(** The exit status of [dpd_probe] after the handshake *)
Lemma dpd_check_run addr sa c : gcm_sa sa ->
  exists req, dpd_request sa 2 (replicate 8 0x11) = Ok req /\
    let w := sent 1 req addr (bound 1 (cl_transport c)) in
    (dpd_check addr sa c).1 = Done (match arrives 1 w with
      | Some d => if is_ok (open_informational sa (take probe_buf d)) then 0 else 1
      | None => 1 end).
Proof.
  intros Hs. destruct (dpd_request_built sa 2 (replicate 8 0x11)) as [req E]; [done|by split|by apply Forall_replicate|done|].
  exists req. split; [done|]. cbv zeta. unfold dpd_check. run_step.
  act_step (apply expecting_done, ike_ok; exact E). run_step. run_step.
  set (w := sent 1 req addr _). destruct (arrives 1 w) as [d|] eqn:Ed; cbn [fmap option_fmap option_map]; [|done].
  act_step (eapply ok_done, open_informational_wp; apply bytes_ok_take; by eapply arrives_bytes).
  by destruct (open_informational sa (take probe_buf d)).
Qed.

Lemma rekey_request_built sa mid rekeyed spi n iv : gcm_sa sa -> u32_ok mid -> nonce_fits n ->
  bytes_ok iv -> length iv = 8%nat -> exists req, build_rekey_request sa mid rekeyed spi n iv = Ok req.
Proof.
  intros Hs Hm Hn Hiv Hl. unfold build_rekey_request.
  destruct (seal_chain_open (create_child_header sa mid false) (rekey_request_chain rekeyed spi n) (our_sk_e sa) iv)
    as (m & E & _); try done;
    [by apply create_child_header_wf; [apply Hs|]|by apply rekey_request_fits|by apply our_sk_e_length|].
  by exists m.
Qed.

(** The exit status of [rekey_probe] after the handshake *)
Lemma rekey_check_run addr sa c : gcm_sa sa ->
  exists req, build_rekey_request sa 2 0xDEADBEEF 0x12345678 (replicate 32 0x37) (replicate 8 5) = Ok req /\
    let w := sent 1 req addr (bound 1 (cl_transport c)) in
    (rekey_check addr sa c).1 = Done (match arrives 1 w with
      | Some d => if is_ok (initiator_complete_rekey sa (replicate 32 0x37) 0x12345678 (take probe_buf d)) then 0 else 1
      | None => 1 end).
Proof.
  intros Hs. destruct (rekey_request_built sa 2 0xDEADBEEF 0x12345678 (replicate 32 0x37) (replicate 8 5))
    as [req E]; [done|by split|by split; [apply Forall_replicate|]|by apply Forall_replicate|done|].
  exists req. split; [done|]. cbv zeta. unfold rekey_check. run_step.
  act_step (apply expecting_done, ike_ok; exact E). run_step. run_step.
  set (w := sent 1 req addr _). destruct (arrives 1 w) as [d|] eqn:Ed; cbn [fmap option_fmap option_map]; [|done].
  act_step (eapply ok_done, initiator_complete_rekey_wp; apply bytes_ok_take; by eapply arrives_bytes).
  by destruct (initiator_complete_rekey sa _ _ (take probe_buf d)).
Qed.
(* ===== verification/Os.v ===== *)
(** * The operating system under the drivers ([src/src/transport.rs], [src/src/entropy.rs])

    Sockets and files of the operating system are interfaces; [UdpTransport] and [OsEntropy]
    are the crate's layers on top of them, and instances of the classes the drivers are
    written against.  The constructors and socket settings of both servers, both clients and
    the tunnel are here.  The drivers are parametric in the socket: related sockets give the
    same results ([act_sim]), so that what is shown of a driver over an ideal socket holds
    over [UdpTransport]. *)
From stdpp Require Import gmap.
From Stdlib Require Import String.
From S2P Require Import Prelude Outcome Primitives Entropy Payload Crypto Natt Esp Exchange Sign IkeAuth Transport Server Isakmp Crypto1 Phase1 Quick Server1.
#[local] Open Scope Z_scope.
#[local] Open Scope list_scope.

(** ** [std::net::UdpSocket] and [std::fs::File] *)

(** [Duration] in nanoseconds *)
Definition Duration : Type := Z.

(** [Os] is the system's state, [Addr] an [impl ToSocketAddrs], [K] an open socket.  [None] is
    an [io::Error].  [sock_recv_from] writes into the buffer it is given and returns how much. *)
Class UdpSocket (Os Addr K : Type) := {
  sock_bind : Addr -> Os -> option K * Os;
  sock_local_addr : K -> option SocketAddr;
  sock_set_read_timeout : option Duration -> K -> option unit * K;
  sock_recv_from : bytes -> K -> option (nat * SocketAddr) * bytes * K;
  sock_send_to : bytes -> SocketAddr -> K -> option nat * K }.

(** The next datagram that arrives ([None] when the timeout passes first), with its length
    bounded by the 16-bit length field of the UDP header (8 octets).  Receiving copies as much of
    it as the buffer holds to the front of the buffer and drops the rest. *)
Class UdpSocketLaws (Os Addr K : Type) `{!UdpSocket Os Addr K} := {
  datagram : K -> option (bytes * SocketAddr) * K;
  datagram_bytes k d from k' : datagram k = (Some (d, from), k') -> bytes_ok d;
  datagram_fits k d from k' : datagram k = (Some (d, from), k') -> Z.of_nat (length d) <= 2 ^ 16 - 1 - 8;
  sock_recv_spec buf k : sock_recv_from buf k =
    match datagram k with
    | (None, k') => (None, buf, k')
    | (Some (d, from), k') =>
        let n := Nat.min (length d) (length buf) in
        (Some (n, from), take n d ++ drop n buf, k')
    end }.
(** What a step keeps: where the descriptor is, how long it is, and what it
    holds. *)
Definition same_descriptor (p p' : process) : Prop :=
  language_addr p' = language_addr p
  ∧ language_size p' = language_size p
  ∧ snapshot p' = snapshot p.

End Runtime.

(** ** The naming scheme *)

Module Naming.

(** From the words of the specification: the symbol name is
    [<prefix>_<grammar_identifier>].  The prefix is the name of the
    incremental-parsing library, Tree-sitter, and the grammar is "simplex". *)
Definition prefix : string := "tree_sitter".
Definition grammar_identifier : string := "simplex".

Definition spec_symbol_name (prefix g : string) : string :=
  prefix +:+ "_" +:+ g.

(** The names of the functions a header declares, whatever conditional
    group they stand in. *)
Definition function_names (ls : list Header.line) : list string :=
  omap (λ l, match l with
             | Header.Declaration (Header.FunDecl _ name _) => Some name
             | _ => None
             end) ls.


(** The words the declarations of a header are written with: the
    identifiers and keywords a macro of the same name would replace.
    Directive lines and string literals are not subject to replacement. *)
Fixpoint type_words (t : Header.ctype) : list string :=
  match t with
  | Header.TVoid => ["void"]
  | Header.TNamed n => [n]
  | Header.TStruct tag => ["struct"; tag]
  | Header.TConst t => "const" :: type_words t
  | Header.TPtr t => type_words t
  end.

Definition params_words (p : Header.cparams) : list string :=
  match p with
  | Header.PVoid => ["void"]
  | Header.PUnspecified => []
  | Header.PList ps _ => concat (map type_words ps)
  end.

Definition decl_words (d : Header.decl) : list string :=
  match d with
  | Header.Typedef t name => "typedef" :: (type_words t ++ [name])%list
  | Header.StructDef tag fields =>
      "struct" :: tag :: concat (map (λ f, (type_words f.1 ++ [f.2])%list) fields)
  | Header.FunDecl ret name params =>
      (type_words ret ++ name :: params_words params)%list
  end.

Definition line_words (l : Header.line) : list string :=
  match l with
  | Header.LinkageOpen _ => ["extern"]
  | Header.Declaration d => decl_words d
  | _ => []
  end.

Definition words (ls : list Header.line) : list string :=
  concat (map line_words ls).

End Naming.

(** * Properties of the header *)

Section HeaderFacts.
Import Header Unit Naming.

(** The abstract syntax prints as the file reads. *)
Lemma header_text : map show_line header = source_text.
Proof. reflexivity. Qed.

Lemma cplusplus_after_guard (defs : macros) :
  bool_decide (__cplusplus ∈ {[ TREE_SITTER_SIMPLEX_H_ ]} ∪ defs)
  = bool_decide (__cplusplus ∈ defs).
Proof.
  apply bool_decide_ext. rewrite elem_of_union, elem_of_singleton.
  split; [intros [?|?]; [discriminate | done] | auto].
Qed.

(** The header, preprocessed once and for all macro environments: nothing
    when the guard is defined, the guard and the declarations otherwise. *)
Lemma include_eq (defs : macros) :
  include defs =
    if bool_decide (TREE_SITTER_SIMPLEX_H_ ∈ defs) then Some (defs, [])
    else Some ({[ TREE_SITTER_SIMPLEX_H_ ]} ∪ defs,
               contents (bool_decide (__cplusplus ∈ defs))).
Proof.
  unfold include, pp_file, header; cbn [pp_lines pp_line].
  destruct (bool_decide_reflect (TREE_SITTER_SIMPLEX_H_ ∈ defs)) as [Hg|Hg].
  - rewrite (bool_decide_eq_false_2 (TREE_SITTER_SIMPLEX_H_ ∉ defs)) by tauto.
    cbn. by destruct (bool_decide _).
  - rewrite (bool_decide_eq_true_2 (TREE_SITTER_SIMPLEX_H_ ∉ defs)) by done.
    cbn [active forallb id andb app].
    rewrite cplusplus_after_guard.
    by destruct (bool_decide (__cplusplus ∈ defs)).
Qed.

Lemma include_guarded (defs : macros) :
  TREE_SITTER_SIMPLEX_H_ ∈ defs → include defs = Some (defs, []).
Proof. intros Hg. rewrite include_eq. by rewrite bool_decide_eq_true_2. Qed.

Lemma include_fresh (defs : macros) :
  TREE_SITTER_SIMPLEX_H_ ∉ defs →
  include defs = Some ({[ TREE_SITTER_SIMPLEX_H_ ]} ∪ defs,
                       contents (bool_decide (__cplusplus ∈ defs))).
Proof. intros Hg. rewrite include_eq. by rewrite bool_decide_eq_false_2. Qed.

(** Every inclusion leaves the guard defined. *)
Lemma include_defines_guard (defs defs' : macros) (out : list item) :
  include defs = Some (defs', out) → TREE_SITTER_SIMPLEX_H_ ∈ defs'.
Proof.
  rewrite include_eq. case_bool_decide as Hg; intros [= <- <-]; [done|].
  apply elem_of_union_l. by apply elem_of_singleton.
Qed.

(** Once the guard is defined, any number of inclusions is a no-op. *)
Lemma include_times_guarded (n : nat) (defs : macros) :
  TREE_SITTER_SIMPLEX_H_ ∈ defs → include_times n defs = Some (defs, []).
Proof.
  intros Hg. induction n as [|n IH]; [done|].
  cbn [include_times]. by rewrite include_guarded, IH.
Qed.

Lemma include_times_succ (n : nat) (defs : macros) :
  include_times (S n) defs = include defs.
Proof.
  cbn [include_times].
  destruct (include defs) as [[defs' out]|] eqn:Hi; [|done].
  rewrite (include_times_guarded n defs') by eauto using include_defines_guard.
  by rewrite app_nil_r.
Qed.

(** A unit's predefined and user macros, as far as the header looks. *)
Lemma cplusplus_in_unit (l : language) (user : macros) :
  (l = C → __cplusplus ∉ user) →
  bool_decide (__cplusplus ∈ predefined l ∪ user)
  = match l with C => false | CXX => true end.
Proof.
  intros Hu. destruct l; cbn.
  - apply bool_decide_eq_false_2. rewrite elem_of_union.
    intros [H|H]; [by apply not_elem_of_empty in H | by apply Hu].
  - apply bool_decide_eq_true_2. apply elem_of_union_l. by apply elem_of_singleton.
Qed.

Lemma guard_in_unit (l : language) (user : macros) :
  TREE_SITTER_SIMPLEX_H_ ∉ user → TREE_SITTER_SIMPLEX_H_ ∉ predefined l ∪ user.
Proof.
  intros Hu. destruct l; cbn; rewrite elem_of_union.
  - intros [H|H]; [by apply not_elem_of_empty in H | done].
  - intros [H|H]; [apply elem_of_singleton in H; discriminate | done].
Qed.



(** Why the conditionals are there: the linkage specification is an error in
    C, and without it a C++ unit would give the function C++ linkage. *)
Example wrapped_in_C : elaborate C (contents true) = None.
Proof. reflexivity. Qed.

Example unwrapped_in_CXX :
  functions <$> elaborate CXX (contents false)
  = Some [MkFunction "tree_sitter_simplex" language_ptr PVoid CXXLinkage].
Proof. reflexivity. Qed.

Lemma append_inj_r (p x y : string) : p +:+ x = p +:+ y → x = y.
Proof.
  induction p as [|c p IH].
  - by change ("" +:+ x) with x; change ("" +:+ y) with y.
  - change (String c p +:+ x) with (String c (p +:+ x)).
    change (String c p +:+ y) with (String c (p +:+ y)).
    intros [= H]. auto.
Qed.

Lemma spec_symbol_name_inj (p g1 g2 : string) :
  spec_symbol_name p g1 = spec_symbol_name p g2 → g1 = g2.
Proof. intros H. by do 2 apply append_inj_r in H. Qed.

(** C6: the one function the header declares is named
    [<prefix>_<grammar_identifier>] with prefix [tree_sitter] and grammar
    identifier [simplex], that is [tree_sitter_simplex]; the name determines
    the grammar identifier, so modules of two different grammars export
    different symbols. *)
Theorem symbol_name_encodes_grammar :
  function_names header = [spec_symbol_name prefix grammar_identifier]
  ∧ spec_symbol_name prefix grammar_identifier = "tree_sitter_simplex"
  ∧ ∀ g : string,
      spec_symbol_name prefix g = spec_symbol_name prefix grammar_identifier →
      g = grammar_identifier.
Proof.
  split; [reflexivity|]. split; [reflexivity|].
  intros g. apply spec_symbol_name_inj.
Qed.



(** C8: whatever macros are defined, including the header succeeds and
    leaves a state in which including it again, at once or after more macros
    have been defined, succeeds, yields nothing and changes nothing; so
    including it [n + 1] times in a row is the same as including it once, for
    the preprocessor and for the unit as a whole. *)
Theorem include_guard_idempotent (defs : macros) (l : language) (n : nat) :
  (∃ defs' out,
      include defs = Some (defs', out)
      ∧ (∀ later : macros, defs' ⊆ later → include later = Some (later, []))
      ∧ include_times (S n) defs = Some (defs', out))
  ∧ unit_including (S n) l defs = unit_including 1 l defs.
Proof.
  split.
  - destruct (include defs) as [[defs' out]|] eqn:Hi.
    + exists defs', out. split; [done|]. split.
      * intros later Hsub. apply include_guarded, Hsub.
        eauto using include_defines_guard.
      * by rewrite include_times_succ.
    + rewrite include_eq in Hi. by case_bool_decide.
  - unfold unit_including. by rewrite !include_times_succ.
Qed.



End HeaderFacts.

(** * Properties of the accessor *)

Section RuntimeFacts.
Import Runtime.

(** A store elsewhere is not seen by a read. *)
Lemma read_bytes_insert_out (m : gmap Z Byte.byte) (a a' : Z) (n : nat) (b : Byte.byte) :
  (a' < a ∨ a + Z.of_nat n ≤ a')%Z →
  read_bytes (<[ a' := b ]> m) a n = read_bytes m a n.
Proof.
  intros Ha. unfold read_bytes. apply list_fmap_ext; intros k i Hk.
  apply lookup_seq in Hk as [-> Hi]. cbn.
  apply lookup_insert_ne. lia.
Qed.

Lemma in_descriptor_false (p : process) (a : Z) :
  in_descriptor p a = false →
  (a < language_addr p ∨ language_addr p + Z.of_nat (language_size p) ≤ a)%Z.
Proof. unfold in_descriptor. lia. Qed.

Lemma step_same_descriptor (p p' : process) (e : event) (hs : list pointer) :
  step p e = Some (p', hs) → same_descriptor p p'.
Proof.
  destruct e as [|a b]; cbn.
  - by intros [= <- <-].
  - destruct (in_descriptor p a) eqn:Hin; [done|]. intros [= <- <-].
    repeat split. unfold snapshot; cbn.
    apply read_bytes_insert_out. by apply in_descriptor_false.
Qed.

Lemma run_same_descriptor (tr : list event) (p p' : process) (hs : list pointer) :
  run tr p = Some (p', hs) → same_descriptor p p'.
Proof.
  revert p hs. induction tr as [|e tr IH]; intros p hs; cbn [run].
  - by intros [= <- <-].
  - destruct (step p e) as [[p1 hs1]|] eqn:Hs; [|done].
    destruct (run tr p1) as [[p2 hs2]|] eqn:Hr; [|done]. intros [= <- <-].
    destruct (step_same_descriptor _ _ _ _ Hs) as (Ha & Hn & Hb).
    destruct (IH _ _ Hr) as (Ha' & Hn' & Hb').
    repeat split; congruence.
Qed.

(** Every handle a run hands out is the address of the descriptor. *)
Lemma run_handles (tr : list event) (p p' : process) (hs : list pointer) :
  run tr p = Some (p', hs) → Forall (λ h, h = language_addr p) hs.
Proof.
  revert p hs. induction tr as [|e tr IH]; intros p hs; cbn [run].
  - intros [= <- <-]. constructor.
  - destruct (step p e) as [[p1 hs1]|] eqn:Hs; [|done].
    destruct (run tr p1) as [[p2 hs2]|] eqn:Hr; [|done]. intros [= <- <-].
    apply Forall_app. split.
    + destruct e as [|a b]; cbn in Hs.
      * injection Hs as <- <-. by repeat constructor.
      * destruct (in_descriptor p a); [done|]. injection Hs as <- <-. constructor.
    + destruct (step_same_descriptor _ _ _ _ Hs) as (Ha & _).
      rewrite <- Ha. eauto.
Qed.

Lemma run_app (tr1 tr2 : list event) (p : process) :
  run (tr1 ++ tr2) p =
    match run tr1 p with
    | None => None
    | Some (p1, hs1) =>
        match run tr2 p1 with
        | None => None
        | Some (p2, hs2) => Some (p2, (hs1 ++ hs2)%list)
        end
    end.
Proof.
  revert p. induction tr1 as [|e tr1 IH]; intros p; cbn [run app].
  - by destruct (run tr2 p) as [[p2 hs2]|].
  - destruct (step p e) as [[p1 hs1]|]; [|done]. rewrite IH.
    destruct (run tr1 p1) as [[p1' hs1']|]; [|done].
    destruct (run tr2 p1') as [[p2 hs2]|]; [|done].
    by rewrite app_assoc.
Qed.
....
How to complete this task
Which lines in the listing above hold the word "state"? Show each of them.

Solution below
(** [Os] is the system's state, [Addr] an [impl ToSocketAddrs], [K] an open socket.  [None] is
    leaves a state in which including it again, at once or after more macros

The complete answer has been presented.